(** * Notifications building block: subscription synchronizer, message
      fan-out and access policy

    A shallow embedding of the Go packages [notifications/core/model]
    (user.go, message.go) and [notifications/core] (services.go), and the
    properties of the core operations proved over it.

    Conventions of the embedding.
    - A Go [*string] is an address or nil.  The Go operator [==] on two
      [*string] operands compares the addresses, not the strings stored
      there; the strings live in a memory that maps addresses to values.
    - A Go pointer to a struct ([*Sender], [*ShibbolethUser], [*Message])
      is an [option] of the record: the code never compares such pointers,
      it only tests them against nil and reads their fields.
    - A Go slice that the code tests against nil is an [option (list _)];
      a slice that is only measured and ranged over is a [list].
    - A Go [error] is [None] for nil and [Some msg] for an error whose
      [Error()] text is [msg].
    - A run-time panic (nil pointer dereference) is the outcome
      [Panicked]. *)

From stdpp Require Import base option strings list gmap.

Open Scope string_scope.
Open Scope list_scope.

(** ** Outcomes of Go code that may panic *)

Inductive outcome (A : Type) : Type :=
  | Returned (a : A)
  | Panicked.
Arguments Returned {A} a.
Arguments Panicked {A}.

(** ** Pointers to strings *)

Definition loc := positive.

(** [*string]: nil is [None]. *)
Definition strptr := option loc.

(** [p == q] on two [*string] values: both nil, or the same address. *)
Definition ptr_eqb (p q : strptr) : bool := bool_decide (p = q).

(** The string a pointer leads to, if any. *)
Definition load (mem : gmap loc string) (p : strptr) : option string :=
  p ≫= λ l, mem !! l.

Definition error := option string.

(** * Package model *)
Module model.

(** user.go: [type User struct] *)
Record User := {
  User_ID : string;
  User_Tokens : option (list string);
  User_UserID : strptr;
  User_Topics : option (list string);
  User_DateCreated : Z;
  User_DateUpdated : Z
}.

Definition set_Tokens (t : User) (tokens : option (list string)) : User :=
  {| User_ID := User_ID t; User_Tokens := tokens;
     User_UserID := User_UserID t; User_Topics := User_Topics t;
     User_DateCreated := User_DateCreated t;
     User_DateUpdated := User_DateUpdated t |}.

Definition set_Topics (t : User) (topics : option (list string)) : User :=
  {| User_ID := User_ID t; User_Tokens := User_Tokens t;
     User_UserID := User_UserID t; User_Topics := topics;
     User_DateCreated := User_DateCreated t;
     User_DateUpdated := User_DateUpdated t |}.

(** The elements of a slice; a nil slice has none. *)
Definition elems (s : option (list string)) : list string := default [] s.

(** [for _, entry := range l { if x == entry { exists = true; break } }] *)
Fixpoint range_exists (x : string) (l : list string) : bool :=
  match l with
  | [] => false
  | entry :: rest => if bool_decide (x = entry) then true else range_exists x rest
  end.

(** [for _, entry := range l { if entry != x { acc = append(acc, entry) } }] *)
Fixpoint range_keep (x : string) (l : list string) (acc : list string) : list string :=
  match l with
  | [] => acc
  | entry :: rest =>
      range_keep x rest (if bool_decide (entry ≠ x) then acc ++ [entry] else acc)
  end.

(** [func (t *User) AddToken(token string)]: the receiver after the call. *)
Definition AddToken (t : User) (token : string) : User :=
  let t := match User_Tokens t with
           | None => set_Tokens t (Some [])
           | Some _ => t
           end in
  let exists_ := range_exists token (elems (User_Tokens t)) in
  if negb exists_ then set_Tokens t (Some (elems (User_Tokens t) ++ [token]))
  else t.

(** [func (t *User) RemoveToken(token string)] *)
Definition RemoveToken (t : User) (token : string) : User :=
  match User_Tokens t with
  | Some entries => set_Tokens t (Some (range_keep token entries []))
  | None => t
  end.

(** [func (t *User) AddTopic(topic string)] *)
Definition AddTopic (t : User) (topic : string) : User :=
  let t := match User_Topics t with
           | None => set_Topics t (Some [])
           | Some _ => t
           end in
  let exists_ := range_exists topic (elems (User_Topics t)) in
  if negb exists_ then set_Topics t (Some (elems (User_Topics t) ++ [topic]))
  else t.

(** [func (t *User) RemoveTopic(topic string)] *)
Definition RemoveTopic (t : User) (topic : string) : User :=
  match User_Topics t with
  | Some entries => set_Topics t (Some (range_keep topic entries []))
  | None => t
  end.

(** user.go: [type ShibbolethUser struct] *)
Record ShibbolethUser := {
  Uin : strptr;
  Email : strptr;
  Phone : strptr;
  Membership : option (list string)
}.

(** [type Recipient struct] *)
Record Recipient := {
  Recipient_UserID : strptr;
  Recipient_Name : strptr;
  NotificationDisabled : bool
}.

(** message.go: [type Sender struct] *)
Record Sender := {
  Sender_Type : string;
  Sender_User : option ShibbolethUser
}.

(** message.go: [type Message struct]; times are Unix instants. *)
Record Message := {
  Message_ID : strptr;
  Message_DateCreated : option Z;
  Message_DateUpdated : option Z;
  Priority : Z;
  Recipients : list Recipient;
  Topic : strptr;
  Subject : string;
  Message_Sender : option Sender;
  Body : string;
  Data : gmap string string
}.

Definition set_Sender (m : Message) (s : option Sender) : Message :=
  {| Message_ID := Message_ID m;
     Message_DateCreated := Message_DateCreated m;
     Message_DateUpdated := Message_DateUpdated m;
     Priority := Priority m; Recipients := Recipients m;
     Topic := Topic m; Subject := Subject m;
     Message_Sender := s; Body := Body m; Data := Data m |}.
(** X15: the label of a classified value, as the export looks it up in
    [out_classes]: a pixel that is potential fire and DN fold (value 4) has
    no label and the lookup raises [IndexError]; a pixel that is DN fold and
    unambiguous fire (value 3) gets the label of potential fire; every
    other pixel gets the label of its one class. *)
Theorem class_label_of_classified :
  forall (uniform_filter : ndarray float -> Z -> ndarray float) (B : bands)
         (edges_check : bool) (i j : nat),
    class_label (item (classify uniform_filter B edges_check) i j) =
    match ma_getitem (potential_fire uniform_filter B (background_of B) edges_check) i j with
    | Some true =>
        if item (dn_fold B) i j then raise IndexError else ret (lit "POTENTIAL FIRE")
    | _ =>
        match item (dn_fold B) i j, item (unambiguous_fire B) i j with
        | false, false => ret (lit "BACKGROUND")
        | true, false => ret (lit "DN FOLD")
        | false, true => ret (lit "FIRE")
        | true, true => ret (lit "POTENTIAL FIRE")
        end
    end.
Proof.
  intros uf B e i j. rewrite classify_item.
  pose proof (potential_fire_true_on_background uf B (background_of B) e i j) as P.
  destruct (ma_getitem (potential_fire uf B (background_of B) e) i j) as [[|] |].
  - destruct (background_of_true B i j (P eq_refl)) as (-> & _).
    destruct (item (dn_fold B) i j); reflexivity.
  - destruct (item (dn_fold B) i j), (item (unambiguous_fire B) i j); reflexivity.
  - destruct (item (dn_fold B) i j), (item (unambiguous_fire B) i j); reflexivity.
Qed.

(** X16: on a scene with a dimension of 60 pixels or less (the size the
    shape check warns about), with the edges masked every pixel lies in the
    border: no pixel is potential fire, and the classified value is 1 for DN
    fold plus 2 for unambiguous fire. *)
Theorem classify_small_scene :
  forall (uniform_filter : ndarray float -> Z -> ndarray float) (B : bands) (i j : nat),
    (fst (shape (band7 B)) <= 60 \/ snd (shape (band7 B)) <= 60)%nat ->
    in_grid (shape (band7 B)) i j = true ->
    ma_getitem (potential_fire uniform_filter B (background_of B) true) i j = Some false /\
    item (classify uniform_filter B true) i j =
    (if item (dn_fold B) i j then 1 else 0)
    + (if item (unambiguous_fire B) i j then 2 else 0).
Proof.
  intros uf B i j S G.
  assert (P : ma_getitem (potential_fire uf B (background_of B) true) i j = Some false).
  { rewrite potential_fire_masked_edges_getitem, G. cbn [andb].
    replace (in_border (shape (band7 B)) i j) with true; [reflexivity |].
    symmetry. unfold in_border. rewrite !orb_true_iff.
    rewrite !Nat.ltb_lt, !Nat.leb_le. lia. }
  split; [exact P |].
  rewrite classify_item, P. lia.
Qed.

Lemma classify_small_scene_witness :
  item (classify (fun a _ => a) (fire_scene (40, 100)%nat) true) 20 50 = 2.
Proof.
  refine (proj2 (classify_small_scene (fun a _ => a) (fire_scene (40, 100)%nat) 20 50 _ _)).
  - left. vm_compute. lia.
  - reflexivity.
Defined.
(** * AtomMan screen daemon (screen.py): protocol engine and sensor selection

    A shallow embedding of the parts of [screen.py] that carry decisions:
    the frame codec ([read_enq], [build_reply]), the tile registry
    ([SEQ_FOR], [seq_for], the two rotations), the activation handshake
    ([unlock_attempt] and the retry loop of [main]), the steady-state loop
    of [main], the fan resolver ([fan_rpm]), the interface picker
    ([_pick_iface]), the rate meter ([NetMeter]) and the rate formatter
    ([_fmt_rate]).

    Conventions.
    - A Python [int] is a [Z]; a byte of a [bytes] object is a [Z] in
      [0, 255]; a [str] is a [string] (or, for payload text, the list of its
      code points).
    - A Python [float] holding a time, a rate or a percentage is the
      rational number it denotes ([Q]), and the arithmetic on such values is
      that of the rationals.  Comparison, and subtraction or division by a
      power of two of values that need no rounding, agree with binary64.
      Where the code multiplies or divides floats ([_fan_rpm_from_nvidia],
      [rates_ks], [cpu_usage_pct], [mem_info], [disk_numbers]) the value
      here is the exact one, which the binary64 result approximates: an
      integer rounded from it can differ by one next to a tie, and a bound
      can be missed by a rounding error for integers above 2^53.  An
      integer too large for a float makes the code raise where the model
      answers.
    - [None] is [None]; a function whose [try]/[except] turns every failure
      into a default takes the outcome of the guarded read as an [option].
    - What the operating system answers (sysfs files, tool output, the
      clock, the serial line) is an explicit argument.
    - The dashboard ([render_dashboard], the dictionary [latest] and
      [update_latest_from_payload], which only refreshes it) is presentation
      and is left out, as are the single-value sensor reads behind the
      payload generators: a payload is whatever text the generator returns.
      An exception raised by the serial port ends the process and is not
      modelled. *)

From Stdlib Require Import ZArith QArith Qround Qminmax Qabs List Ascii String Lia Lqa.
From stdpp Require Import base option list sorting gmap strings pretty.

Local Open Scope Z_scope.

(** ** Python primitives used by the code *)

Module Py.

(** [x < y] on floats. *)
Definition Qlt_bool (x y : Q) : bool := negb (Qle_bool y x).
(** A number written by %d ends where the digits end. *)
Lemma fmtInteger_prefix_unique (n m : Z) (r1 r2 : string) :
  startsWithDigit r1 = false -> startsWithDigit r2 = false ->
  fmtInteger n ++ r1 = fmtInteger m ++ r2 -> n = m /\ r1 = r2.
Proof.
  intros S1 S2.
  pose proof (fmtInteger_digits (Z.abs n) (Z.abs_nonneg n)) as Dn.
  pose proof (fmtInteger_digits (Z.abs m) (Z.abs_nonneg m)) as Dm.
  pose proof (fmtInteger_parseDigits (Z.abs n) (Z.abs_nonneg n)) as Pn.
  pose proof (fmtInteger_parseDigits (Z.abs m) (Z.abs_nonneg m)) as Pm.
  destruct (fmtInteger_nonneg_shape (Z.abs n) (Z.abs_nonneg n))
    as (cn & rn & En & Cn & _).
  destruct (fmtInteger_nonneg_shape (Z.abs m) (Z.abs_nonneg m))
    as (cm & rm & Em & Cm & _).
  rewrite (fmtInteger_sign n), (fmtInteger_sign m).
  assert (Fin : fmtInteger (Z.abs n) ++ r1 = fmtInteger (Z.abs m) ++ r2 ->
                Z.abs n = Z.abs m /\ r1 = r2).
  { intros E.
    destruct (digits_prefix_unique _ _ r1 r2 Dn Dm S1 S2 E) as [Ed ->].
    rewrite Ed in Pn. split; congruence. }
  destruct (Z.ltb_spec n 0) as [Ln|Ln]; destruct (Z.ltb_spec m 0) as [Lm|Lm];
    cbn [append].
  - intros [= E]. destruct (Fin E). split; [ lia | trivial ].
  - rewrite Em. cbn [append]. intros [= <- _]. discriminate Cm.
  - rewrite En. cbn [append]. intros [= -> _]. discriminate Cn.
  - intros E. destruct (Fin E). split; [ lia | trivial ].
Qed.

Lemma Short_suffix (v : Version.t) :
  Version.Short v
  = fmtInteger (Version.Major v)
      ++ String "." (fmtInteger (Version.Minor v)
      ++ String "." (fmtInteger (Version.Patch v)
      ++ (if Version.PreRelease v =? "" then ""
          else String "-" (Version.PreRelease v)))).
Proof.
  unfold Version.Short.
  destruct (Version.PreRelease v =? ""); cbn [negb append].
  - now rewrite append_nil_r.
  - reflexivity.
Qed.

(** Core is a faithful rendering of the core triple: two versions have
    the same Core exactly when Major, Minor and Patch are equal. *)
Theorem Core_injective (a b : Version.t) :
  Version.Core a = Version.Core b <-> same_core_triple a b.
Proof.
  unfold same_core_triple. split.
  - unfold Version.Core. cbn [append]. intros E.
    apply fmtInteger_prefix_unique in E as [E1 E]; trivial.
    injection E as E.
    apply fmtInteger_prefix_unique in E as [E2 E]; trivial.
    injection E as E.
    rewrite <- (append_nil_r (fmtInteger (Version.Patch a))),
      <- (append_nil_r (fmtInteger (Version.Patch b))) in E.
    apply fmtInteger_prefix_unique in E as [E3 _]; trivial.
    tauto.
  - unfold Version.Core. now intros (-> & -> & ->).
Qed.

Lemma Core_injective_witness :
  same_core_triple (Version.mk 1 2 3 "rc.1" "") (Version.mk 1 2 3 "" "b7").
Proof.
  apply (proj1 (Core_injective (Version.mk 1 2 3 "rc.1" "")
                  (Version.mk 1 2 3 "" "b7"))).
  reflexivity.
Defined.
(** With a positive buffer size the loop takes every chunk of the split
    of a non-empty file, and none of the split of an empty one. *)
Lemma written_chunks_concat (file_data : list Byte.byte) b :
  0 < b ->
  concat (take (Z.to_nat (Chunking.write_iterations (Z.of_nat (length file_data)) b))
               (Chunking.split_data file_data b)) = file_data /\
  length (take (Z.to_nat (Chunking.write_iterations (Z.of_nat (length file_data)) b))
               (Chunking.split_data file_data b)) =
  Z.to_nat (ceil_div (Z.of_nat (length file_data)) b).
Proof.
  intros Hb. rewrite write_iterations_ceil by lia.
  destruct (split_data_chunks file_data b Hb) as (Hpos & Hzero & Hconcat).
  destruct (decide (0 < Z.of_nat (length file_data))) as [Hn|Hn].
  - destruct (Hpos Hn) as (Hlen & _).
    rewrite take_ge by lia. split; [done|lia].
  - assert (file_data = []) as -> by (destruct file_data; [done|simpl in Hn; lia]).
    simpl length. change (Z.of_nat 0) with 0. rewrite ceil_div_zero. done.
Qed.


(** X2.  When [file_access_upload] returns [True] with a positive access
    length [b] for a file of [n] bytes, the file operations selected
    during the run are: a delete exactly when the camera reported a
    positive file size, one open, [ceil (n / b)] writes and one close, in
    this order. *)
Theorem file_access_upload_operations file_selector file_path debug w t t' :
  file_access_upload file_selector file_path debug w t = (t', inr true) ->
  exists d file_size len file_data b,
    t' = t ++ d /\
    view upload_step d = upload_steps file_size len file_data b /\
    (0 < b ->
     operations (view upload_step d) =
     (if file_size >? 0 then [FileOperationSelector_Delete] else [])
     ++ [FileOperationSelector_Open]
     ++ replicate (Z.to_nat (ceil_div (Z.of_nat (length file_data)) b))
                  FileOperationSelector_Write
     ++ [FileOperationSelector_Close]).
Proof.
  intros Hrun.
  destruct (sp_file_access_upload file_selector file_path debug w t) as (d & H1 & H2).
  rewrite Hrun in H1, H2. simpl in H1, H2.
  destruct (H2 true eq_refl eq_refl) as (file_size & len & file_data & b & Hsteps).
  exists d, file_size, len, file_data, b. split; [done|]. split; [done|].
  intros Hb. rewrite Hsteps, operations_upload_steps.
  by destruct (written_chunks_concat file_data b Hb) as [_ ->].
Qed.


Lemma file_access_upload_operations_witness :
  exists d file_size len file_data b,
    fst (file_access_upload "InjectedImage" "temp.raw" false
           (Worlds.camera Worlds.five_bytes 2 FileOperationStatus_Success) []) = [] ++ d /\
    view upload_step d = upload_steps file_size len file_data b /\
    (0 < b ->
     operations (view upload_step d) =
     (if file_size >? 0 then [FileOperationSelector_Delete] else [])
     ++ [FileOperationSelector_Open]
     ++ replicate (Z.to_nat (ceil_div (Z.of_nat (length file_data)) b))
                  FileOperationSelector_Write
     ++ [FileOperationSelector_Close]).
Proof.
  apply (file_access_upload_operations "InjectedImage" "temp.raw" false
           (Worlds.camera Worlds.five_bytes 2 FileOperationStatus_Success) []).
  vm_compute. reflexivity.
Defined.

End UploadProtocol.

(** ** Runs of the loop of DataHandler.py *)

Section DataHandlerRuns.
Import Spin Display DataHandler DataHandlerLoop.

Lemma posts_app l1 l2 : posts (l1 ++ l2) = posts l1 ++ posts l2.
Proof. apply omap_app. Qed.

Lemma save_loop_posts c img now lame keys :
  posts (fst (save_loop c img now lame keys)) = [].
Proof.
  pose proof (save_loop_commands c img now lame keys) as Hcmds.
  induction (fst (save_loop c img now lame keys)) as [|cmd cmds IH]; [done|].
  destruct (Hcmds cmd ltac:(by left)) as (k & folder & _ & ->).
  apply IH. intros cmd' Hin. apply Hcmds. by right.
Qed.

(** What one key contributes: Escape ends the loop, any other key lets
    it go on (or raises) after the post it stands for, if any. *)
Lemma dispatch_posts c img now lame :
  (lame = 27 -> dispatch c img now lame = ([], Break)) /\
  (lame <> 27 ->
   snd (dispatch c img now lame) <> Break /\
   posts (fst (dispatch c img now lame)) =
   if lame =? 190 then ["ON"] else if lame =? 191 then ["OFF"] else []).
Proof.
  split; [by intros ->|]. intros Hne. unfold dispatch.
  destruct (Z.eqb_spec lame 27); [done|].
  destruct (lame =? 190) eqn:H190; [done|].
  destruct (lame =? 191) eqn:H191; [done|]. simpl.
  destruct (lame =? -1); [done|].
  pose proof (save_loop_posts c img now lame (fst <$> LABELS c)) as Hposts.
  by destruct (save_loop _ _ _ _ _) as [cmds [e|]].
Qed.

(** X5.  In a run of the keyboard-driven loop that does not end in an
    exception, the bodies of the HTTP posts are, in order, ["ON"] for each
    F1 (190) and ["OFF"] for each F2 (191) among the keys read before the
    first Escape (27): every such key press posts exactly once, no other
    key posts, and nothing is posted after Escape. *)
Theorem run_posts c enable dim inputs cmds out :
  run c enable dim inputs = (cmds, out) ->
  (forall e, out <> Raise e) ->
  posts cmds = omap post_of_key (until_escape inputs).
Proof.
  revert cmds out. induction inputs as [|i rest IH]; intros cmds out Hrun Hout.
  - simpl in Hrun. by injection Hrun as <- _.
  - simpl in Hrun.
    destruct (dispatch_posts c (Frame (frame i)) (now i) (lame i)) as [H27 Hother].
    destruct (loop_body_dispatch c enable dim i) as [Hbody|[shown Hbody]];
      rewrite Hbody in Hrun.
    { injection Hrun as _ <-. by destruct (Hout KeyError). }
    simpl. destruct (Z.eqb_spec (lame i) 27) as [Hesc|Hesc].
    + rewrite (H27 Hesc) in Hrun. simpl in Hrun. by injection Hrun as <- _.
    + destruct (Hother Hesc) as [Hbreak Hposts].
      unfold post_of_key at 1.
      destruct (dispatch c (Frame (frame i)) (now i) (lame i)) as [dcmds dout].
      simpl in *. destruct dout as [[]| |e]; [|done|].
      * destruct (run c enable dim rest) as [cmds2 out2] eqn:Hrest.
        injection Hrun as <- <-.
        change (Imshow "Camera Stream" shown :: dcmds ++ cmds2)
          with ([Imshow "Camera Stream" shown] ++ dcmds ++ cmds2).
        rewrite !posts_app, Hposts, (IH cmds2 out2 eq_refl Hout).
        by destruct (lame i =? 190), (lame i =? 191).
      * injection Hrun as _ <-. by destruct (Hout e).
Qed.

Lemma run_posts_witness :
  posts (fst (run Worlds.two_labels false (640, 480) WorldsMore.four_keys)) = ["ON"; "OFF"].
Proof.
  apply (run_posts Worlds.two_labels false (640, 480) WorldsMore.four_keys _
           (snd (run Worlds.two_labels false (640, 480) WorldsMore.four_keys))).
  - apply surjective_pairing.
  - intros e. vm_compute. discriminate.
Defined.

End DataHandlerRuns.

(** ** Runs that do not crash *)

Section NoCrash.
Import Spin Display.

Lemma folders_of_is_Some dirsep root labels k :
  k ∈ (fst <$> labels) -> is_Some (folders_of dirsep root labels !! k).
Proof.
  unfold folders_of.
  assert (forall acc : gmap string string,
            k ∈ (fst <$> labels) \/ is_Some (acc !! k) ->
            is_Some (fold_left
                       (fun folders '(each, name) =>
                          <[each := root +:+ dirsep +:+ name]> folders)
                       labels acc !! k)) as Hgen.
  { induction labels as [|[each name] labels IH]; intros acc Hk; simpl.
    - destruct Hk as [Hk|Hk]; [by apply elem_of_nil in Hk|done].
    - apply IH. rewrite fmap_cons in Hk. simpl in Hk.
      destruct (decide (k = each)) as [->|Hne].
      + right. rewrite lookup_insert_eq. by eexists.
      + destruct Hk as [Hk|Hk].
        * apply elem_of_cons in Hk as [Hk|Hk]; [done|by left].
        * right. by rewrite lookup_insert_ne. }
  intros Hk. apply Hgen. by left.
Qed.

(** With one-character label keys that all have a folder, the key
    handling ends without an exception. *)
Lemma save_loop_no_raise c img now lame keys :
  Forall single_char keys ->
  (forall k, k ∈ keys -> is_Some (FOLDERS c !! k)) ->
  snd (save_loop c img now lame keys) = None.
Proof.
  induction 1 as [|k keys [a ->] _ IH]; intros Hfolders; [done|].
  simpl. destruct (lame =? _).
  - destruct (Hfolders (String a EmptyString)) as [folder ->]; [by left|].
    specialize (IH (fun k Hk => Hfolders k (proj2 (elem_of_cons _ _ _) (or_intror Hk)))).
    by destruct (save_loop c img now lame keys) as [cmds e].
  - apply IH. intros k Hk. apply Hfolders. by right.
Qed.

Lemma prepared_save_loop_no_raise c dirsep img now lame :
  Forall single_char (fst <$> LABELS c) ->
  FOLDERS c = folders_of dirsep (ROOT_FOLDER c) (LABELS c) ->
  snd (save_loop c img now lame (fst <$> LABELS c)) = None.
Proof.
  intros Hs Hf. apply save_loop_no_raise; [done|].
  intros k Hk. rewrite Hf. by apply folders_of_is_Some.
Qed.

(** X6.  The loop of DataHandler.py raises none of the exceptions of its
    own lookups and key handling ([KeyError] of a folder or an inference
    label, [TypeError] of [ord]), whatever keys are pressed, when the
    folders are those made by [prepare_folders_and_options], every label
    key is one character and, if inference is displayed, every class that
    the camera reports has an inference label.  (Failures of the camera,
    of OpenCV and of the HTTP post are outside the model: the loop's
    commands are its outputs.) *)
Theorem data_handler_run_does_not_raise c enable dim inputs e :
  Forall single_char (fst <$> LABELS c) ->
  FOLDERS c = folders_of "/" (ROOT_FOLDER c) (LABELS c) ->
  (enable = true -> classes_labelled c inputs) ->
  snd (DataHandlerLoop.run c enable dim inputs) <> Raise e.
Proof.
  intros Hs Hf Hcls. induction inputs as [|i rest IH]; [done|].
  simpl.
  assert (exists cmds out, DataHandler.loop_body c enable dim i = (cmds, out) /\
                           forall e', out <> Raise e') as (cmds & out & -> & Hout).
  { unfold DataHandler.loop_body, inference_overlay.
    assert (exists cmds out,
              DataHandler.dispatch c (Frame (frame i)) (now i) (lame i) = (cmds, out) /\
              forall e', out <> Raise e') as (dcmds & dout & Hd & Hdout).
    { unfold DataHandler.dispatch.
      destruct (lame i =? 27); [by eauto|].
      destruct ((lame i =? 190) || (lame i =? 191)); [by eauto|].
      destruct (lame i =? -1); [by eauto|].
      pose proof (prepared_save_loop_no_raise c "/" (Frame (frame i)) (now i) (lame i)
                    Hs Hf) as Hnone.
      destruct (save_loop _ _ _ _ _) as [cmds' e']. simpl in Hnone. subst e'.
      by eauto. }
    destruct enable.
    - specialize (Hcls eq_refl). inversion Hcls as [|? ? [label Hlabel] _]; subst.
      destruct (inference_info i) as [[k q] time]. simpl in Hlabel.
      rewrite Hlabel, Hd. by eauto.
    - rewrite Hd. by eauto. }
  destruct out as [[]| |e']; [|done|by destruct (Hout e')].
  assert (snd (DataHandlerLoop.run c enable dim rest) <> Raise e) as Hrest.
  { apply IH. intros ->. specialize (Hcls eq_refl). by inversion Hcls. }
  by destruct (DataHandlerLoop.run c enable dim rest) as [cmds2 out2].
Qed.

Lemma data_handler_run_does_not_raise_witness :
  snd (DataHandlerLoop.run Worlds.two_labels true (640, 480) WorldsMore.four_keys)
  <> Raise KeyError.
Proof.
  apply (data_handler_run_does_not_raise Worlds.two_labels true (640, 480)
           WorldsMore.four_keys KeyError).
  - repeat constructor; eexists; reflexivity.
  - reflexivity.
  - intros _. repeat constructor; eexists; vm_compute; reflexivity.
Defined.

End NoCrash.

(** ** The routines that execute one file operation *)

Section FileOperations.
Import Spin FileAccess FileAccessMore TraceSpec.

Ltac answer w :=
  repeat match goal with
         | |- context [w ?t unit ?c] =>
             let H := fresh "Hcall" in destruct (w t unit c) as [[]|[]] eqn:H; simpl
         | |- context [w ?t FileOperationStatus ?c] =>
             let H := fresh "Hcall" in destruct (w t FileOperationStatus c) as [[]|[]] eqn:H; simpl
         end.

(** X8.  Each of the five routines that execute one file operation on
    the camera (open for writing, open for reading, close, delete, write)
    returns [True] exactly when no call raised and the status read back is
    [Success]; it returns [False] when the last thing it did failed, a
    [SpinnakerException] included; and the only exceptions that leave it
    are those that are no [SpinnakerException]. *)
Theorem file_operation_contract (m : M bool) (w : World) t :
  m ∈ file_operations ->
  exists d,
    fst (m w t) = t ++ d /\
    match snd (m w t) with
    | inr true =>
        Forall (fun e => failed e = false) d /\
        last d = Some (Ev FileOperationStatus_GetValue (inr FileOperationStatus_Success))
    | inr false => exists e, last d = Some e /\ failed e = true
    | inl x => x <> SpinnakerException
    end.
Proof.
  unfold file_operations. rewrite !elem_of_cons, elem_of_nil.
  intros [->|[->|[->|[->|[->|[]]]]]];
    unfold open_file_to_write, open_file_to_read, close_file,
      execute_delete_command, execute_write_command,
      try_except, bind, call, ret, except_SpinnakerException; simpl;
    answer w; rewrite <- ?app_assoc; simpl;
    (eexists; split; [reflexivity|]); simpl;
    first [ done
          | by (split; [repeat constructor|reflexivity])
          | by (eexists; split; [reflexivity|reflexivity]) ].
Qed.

**Exercise description**
Examine the entries and say how many of their lines hold the word "those". No other words should accompany the number.

**Response below**
2